Stored data entries
-*-*-
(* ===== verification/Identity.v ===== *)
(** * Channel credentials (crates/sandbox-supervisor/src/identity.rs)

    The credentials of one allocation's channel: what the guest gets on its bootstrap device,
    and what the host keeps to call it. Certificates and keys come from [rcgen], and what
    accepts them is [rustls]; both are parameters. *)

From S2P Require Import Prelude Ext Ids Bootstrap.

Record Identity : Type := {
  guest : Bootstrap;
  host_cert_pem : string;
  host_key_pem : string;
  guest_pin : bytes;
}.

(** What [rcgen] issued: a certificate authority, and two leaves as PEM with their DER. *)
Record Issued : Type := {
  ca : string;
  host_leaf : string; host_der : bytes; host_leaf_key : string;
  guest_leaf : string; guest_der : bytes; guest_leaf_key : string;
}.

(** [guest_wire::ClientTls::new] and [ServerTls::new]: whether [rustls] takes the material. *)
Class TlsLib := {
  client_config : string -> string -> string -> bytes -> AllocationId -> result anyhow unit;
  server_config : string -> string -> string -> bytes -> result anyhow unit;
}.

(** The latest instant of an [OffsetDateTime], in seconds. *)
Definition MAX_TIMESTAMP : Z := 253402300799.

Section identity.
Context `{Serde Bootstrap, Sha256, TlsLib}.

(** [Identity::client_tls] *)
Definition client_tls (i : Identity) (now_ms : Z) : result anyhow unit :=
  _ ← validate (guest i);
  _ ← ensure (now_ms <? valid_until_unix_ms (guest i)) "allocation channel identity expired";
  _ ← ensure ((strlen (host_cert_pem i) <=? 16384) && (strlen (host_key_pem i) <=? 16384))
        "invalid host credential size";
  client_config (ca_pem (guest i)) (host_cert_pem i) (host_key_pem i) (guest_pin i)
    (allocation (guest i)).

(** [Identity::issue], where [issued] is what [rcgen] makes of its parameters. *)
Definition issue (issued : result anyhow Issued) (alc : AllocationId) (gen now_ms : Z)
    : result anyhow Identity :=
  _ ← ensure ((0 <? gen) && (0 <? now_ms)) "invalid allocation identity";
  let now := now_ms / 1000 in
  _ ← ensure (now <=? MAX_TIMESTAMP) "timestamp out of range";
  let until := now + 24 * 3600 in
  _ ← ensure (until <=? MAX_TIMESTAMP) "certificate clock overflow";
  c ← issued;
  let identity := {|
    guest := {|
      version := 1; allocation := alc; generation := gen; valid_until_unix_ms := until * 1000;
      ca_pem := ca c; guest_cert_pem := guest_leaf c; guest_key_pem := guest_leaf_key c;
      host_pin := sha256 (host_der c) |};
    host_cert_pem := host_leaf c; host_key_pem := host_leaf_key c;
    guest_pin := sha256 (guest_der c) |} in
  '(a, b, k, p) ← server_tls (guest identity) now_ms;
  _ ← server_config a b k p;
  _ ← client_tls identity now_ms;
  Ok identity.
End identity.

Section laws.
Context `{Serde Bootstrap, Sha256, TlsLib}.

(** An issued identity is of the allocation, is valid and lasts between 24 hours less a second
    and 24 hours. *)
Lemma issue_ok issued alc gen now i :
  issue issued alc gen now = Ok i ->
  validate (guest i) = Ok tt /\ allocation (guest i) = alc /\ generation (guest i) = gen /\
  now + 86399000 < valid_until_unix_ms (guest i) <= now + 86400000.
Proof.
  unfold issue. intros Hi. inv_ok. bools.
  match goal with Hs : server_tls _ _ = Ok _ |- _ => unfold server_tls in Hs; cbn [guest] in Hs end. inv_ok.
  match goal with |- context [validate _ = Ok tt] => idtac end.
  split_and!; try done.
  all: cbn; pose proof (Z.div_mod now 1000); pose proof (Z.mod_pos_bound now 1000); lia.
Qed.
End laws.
-*-*-
* _Required action_:
Which lines above include the word "with"? Pick them out and copy them.

* _Result for this exercise_:
(** What [rcgen] issued: a certificate authority, and two leaves as PEM with their DER. *)
  match goal with Hs : server_tls _ _ = Ok _ |- _ => unfold server_tls in Hs; cbn [guest] in Hs end. inv_ok.
  match goal with |- context [validate _ = Ok tt] => idtac end.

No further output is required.